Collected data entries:
────────────────────
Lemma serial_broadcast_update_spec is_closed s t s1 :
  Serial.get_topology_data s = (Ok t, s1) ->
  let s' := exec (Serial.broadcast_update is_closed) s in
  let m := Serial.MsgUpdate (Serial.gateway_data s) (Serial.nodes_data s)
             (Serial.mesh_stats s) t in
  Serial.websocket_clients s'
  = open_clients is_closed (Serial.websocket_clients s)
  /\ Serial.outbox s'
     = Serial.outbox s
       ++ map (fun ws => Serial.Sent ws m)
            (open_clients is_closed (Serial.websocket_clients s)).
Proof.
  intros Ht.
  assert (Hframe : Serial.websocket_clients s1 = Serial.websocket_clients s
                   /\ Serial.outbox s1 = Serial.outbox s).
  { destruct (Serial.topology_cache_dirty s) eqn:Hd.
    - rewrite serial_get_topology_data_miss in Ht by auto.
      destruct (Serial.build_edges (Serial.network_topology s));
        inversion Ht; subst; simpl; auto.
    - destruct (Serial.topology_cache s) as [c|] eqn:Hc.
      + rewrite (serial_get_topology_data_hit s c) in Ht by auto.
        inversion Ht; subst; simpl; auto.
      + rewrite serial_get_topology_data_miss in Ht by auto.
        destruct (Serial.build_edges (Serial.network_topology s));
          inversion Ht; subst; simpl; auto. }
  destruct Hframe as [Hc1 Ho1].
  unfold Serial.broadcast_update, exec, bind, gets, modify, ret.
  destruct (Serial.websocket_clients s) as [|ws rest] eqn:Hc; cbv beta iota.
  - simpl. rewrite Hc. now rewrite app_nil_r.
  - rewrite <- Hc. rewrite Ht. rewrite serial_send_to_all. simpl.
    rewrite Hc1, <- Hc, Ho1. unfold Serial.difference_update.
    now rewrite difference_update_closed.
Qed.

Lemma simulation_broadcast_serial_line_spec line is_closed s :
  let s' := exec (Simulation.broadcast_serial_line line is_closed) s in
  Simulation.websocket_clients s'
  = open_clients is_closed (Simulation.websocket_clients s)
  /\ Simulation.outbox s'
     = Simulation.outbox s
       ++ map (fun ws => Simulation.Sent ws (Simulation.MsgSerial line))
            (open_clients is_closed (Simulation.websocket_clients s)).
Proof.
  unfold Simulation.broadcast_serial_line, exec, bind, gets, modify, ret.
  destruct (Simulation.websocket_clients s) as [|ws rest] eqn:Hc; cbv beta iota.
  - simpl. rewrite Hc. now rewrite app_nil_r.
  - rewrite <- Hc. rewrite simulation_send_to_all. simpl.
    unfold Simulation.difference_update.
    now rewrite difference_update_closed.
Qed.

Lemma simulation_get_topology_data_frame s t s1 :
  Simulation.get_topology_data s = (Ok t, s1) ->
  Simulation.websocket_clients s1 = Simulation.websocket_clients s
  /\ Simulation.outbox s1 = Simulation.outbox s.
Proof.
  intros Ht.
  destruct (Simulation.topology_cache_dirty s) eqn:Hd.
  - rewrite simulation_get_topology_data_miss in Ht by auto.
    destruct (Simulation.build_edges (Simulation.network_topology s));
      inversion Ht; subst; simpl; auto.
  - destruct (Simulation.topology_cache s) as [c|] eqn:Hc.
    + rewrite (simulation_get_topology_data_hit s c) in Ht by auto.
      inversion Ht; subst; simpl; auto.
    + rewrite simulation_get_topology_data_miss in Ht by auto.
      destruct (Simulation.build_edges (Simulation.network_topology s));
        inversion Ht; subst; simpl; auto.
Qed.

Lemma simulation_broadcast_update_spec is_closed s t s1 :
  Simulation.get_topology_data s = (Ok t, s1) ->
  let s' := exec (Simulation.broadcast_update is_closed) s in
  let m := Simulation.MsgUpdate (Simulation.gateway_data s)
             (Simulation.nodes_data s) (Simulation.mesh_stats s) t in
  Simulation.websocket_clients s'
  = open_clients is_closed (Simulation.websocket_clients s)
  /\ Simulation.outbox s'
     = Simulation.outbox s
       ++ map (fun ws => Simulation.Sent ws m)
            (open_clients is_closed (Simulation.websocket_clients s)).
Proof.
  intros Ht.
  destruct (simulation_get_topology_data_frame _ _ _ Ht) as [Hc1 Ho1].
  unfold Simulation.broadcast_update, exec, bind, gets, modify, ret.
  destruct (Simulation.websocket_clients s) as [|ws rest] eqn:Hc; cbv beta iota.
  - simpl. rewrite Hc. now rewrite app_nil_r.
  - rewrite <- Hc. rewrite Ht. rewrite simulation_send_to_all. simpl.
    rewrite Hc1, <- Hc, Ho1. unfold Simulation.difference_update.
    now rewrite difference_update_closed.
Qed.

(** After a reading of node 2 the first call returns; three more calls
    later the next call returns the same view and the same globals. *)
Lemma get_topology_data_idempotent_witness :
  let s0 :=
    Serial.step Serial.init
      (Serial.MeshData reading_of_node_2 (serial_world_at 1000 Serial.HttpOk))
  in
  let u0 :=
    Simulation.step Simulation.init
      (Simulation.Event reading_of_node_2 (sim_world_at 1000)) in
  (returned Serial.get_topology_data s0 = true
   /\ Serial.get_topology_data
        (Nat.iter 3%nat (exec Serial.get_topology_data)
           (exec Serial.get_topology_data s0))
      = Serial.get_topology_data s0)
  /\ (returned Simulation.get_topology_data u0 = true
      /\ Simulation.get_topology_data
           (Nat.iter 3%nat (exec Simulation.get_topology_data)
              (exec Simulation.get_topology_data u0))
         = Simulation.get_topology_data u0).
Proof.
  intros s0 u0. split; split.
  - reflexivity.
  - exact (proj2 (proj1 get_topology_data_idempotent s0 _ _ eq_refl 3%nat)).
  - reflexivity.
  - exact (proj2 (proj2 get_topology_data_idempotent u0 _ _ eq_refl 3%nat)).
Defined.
────────────────────
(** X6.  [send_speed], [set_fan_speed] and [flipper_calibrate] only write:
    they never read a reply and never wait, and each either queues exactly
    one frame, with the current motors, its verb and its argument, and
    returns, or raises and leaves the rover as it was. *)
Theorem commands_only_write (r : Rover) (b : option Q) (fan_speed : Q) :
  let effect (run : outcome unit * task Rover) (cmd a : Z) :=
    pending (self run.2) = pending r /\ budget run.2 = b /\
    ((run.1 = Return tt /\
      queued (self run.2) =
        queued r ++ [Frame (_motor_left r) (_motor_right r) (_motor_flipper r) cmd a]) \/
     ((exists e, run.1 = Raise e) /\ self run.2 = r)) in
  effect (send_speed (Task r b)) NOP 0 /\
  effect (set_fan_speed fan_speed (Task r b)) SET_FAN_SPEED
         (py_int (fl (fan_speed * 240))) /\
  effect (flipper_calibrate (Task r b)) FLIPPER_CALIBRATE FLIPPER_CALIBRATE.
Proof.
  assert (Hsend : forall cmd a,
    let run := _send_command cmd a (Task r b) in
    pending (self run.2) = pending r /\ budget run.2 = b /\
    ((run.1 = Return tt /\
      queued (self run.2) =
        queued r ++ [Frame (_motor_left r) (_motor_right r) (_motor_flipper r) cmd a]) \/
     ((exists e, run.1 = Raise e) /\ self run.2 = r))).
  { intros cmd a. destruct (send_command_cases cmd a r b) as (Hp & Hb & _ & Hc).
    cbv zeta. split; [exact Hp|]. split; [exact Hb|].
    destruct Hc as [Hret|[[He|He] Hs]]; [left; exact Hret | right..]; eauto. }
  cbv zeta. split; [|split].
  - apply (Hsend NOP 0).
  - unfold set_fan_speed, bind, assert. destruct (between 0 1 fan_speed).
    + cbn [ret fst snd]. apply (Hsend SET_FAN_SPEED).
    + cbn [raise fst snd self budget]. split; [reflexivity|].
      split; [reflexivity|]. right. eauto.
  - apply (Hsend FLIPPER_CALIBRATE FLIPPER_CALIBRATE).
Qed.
────────────────────
__What is required__. In the data above, retype exactly and only the lines between the one holding "effect (send_speed (Task r b)) NOP 0 /\" and the one holding "apply (Hsend SET_FAN_SPEED).", inclusive.

__The answer__.
  effect (send_speed (Task r b)) NOP 0 /\
  effect (set_fan_speed fan_speed (Task r b)) SET_FAN_SPEED
         (py_int (fl (fan_speed * 240))) /\
  effect (flipper_calibrate (Task r b)) FLIPPER_CALIBRATE FLIPPER_CALIBRATE.
Proof.
  assert (Hsend : forall cmd a,
    let run := _send_command cmd a (Task r b) in
    pending (self run.2) = pending r /\ budget run.2 = b /\
    ((run.1 = Return tt /\
      queued (self run.2) =
        queued r ++ [Frame (_motor_left r) (_motor_right r) (_motor_flipper r) cmd a]) \/
     ((exists e, run.1 = Raise e) /\ self run.2 = r))).
  { intros cmd a. destruct (send_command_cases cmd a r b) as (Hp & Hb & _ & Hc).
    cbv zeta. split; [exact Hp|]. split; [exact Hb|].
    destruct Hc as [Hret|[[He|He] Hs]]; [left; exact Hret | right..]; eauto. }
  cbv zeta. split; [|split].
  - apply (Hsend NOP 0).
  - unfold set_fan_speed, bind, assert. destruct (between 0 1 fan_speed).
    + cbn [ret fst snd]. apply (Hsend SET_FAN_SPEED).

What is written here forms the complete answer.